音声ブラウザご使用の方向け: SKIP NAVI GOTO NAVI

Web Posted on: August 24, 1998


THE VOICE PROJECT
Giving a VOICE to the deaf
by developing awareness of VOICE to text recognition capabilities
(Telematics/TIDE Accompanying Measure)


Giuliano Pirelli
European Commission Joint Research Centre
giuliano.pirelli@jrc.it
voice@jrc.it
http://ntsta.jrc.it/voice


1. Summary

The difficulties of the deaf are beyond the loss of hearing itself, and underline a more general problem of lack of communication. Automatic recognition of speech in conversation, conferences and telephone calls, with their translation into PC screen messages, could be a powerful help in reducing the gap between the deaf and the hearing world. The paper presents an overview of the VOICE Project, an EC Telematics Programme Accompanying Measure.

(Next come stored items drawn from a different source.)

(* ===== verification/FutexSys.v ===== *)
(** * Futexes: system calls and the system of all tasks

    The calls [sys_futex] and [sys_futex_waitv], each run from its first to its
    last section, and the step relation in which all tasks run their sections
    in any order.  What happens while a call sleeps is the next element of
    [env]; a call that sleeps on has the result [None]. *)

From S2P Require Import Prelude SysErr Futex.

Section Calls.
Context {M : Type} `{FutexMem M}.
Implicit Types w : FutexWorld M.

(** A machine is run; every sleep takes an element of [env]. *)
Fixpoint run {Pc : Type} (step : Pc -> FutexWorld M -> FutexWorld M * option (Pc + SysResult Z)) (fuel : nat)
    (env : list (FutexWorld M -> FutexWorld M)) (pc : Pc) w : FutexWorld M * list (FutexWorld M -> FutexWorld M) * option (SysResult Z) :=
  match fuel with
  | O => (w, env, None)
  | S fuel =>
      match step pc w with
      | (w, Some (inr r)) => (w, env, Some r)
      | (w, Some (inl pc)) => run step fuel env pc w
      | (w, None) => match env with [] => (w, [], None) | e :: env => run step fuel env pc (e w) end
      end
  end.

(** The task that makes the call. *)
Record Caller := mkCaller { c_task : TaskId; c_pid : Z; c_token : Z; c_tid : Z }.

Definition futex_wait (c : Caller) (fuel : nat) env (uaddr val timeout bits : Z) (is_private : bool) (mode : FutexTimeoutMode) (target : option FutexKey) w :=
  match wait_prepare (c_task c) (c_pid c) (c_token c) (c_tid c) uaddr val timeout bits is_private mode target w with
  | Err e => (w, env, Some (Err e))
  | Ok a => run (wait_step a) fuel env WtReset w
  end.

Definition futex_lock_pi (c : Caller) (fuel : nat) env (uaddr timeout : Z) (is_private clock_realtime try_only : bool) w :=
  match lock_pi_prepare (c_task c) (c_pid c) (c_token c) (c_tid c) uaddr timeout is_private clock_realtime try_only w with
  | Err e => (w, env, Some (Err e))
  | Ok a => run (lock_pi_step a) fuel env LpTop w
  end.

Definition futex_wait_requeue_pi (c : Caller) (fuel : nat) env (uaddr val timeout uaddr2 : Z) (is_private clock_realtime : bool) w :=
  if (uaddr =? uaddr2) || (uaddr2 =? 0) then (w, env, Some (Err EINVAL))
  else match (let? b := validate_futex_addr uaddr2 in make_key (c_pid c) (c_token c) b is_private w) with
  | Err e => (w, env, Some (Err e))
  | Ok target =>
      match futex_wait c fuel env uaddr val timeout FUTEX_BITSET_MATCH_ANY is_private
              (if clock_realtime then AbsoluteRealtime else AbsoluteMonotonic) (Some target) w with
      | (w, env, Some (Ok _)) =>
          match user_atomic_u32 (c_token c) uaddr2 true w with
          | Err e => (w, env, Some (Err e))
          | Ok word =>
              if tid_of (word_at word w) =? u32 (c_tid c) then (w, env, Some (Ok 0))
              else futex_lock_pi c fuel env uaddr2 0 is_private false false w
          end
      | r => r
      end
  end.

Definition now_result (env : list (FutexWorld M -> FutexWorld M)) (r : FutexWorld M * SysResult Z)
  : FutexWorld M * list (FutexWorld M -> FutexWorld M) * option (SysResult Z) := (fst r, env, Some (snd r)).

(** [val2] is the argument [timeout]; the words are not changed by others in
    the middle of a section. *)
Definition sys_futex (c : Caller) (fuel : nat) env (uaddr futex_op val val2 uaddr2 val3 : Z) w :=
  let op := Z.land futex_op (Z.lnot (Z.lor FUTEX_PRIVATE_FLAG FUTEX_CLOCK_REALTIME)) in
  let is_private := negb (Z.land futex_op FUTEX_PRIVATE_FLAG =? 0) in
  let clock_realtime := negb (Z.land futex_op FUTEX_CLOCK_REALTIME =? 0) in
  let pid := c_pid c in let token := c_token c in
  if clock_realtime && negb (existsb (Z.eqb op) [FUTEX_WAIT; FUTEX_WAIT_BITSET; FUTEX_LOCK_PI; FUTEX_LOCK_PI2; FUTEX_WAIT_REQUEUE_PI])
  then (w, env, Some (Err EINVAL))
  else if op =? FUTEX_WAIT then futex_wait c fuel env uaddr val val2 FUTEX_BITSET_MATCH_ANY is_private Relative None w
  else if op =? FUTEX_WAIT_BITSET then
    futex_wait c fuel env uaddr val val2 val3 is_private (if clock_realtime then AbsoluteRealtime else AbsoluteMonotonic) None w
  else if op =? FUTEX_WAKE then now_result env (futex_wake pid token uaddr val FUTEX_BITSET_MATCH_ANY is_private w)
  else if op =? FUTEX_WAKE_BITSET then now_result env (futex_wake pid token uaddr val val3 is_private w)
  else if op =? FUTEX_REQUEUE then now_result env (futex_requeue pid token uaddr val val2 uaddr2 None is_private w)
  else if op =? FUTEX_CMP_REQUEUE then now_result env (futex_requeue pid token uaddr val val2 uaddr2 (Some val3) is_private w)
  else if op =? FUTEX_WAKE_OP then now_result env (futex_wake_op pid token uaddr val val2 uaddr2 val3 is_private w)
  else if (op =? FUTEX_LOCK_PI) || (op =? FUTEX_LOCK_PI2) then futex_lock_pi c fuel env uaddr val2 is_private clock_realtime false w
  else if op =? FUTEX_TRYLOCK_PI then futex_lock_pi c fuel env uaddr 0 is_private false true w
  else if op =? FUTEX_UNLOCK_PI then now_result env (futex_unlock_pi (fun v => v) pid token (c_tid c) uaddr is_private w)
  else if op =? FUTEX_WAIT_REQUEUE_PI then futex_wait_requeue_pi c fuel env uaddr val val2 uaddr2 is_private clock_realtime w
  else if op =? FUTEX_CMP_REQUEUE_PI then
    now_result env (futex_cmp_requeue_pi (fun v => v) pid token uaddr val val2 uaddr2 val3 is_private w)
  else (w, env, Some (Err ENOSYS)).

Definition sys_futex_waitv (c : Caller) (fuel : nat) env (waiters nr_futexes flags timeout clockid : Z) w :=
  match waitv_prepare (c_task c) (c_pid c) (c_token c) (c_tid c) waiters nr_futexes flags timeout clockid w with
  | (w, Err e) => (w, env, Some (Err e))
  | (w, Ok a) => run (waitv_step a) fuel env WtReset w
  end.
End Calls.

(** ** All tasks together *)

Inductive Call :=
| CWait (a : Wait) (pc : WaitPc)
| CWaitv (a : Waitv) (pc : WaitPc)
| CLock (a : LockPi) (pc : LockPc).

Section System.
Context {M : Type} `{FutexMem M}.
Implicit Types w : FutexWorld M.

Definition call_step (c : Call) w : FutexWorld M * option (Call + SysResult Z) :=
  match c with
  | CWait a pc => let '(w, r) := wait_step a pc w in (w, (fun r => match r with inl pc => inl (CWait a pc) | inr v => inr v end) <$> r)
  | CWaitv a pc => let '(w, r) := waitv_step a pc w in (w, (fun r => match r with inl pc => inl (CWaitv a pc) | inr v => inr v end) <$> r)
  | CLock a pc => let '(w, r) := lock_pi_step a pc w in (w, (fun r => match r with inl pc => inl (CLock a pc) | inr v => inr v end) <$> r)
  end.

(** The world; what operations have still to do after their sections; the call
    that each task is in; and for a sleeping task the length of the scheduler's
    log when it found nothing to do. *)
Record Sys := mkSys {
  world : FutexWorld M;
  posts : list Post;
  calls : gmap TaskId Call;
  sleeping : gmap TaskId nat }.

Definition set_world w (s : Sys) : Sys := mkSys w (posts s) (calls s) (sleeping s).

(** A call that has passed its checks. *)
Inductive begins w (t : TaskId) (task : Task) : Call -> FutexWorld M -> Prop :=
| begin_wait uaddr val timeout bits priv mode target a :
    wait_prepare t (t_pid task) (t_token task) (global_tid task) uaddr val timeout bits priv mode target w = Ok a -> begins w t task (CWait a WtReset) w
| begin_waitv waiters n flags timeout clockid a w' :
    waitv_prepare t (t_pid task) (t_token task) (global_tid task) waiters n flags timeout clockid w = (w', Ok a) -> begins w t task (CWaitv a WtReset) w'
| begin_lock uaddr timeout priv rt try_only a :
    lock_pi_prepare t (t_pid task) (t_token task) (global_tid task) uaddr timeout priv rt try_only w = Ok a -> begins w t task (CLock a LpTop) w.

(** The section of an operation that does not wait, by any task or by the
    scheduler, with what is left to do after it.  The list of a robust mutex owner
    is a sequence of stores and of [sec_wake_one].  [race] is what other processors
    do to the word inside a section.  [dropped] holds the tasks whose entry the
    exchange of [FUTEX_UNLOCK_PI] may drop: when the exchange fails, the code
    returns EAGAIN with the waiter already out of its queue.  With all tasks in
    [dropped] nothing is excluded. *)
Inductive section_step (dropped : TaskId -> Prop) w : FutexWorld M -> list Post -> Prop :=
| sec_wake pid token uaddr n bits priv w' l r : futex_wake_section pid token uaddr n bits priv w = (w', l, r) -> section_step dropped w w' (PostWake <$> l)
| sec_wake_with_pid pid uaddr n bits w' l r : futex_wake_with_pid_section pid uaddr n bits w = (w', l, r) -> section_step dropped w w' (PostWake <$> l)
| sec_wake_one uaddr pid paddr w' l r : futex_wake_one_section uaddr pid paddr w = (w', l, r) -> section_step dropped w w' (PostWake <$> l)
| sec_requeue pid token uaddr nw nr uaddr2 cmp priv w' l r :
    futex_requeue_section pid token uaddr nw nr uaddr2 cmp priv w = (w', l, r) -> section_step dropped w w' (PostWake <$> l)
| sec_wake_op pid token uaddr nw nw2 uaddr2 enc priv w' l r :
    futex_wake_op_section pid token uaddr nw nw2 uaddr2 enc priv w = (w', l, r) -> section_step dropped w w' (PostWake <$> l)
| sec_unlock race pid token tid uaddr priv w' l r : futex_unlock_pi_section race pid token tid uaddr priv w = (w', l, r) ->
    (forall x, r = Err EAGAIN -> waiters_of (FUTEX_TABLE w) ≡ₚ x :: waiters_of (FUTEX_TABLE w') -> dropped (w_task x)) -> section_step dropped w w' l
| sec_requeue_pi race pid token uaddr nw nr uaddr2 cmp priv w' l r :
    futex_cmp_requeue_pi_section race pid token uaddr nw nr uaddr2 cmp priv w = (w', l, r) -> section_step dropped w w' l
| sec_expire now w' t owner : now <= monotonic_now_ns w -> timeout_section now w = (w', Some (t, owner)) -> section_step dropped w w' (expire_task t owner)
| sec_publish now w' : now <= monotonic_now_ns w -> timeout_section now w = (w', None) -> section_step dropped w w' []
| sec_store pa v : section_step dropped w (put_word pa v w) []
| sec_clock now rt : clock w <= now ->
    section_step dropped w (mkFW (user_mem w) (FUTEX_TABLE w) (PI_STATES w) (NEXT_FUTEX_DEADLINE_NS w) now rt (tasks w) (TID2TASK w) (sched_log w)) [].

(** A signal; the end of a thread at the request of another ([request_tasks_exit],
    the threads of a process that calls execve), blocked or running; the end of the
    process. *)
Definition signal_task (t : TaskId) w : FutexWorld M := wakeup_task t (upd_task (with_interrupted true) t w).
Definition set_zombie (task : Task) : Task :=
  mkTask (global_tid task) (t_pid task) (t_token task) (sched_priority task) (pi_boost_priority task) (futex_woken task) (futex_timed_out task)
    (futex_waitv_index task) (interrupted_by_signal task) true (ready_queued task) (on_cpu task).
Definition kill_task (t : TaskId) w : FutexWorld M :=
  wakeup_task t (remove_task_from_futex_table t (upd_task (fun task => with_interrupted true (set_zombie task)) t w)).
Definition mark_task (t : TaskId) w : FutexWorld M := upd_task (fun task => with_interrupted true (set_zombie task)) t w.
Definition exit_group_task (t : TaskId) w : FutexWorld M := wakeup_task t (upd_task set_zombie t w).

Inductive fstep (dropped : TaskId -> Prop) : Sys -> Sys -> Prop :=
| fs_begin s t task c w : calls s !! t = None -> tasks (world s) !! t = Some task -> begins (world s) t task c w ->
    fstep dropped s (mkSys w (posts s) (<[t := c]> (calls s)) (sleeping s))
| fs_run s t c w c' : calls s !! t = Some c -> sleeping s !! t = None -> call_step c (world s) = (w, Some (inl c')) ->
    fstep dropped s (mkSys w (posts s) (<[t := c']> (calls s)) (sleeping s))
| fs_return s t c w r : calls s !! t = Some c -> sleeping s !! t = None -> call_step c (world s) = (w, Some (inr r)) ->
    fstep dropped s (mkSys w (posts s) (delete t (calls s)) (sleeping s))
| fs_sleep s t c w : calls s !! t = Some c -> sleeping s !! t = None -> call_step c (world s) = (w, None) ->
    fstep dropped s (mkSys w (posts s) (calls s) (<[t := length (sched_log w)]> (sleeping s)))
| fs_resume s t : fstep dropped s (mkSys (world s) (posts s) (calls s) (delete t (sleeping s)))
| fs_retry s t a pc : calls s !! t = Some (CLock a pc) -> (pc = LpAcquire \/ exists v, pc = LpMark v) -> sleeping s !! t = None ->
    fstep dropped s (mkSys (world s) (posts s) (<[t := CLock a LpTop]> (calls s)) (sleeping s))
| fs_section s w l : section_step dropped (world s) w l -> fstep dropped s (mkSys w (posts s ++ l) (calls s) (sleeping s))
| fs_post s l1 p l2 : posts s = l1 ++ p :: l2 -> fstep dropped s (mkSys (post (world s) p) (l1 ++ l2) (calls s) (sleeping s))
| fs_signal s t : fstep dropped s (set_world (signal_task t (world s)) s)
| fs_kill s t : fstep dropped s (set_world (kill_task t (world s)) s)
| fs_mark s t : sleeping s !! t = None -> fstep dropped s (set_world (mark_task t (world s)) s)
| fs_exit_group s t : fstep dropped s (set_world (exit_group_task t (world s)) s)
| fs_exit s t : calls s !! t = None -> fstep dropped s (set_world (remove_task_from_futex_table t (world s)) s).

Definition futex_boot (s : Sys) : Prop :=
  FUTEX_TABLE (world s) = ∅ /\ PI_STATES (world s) = ∅ /\ NEXT_FUTEX_DEADLINE_NS (world s) = NO_FUTEX_DEADLINE /\ posts s = [] /\
  calls s = ∅ /\ sleeping s = ∅.

Definition freach (dropped : TaskId -> Prop) (s : Sys) : Prop := exists s0, futex_boot s0 /\ rtc (fstep dropped) s0 s.
End System.
Arguments Sys M : clear implicits.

The Project proposes the promotion of new technologies in the field of voice to text recognition and to unite, by means of an Internet VOICE Forum, Associations, producers and organisations interested in this research.



| Top |

2. The Joint Research Centre of the European Commission

The Joint Research Centre (JRC) is the EC own research centre. It was created to share the large investments needed to carry out research on nuclear energy. Over time its tasks have developed into other areas in which a common approach on EU level is necessary. JRC provides neutral and independent advice in support of the formulation and implementation of the EU policies. In addition, it offers unique training services and organises workshops in advanced sectors of science.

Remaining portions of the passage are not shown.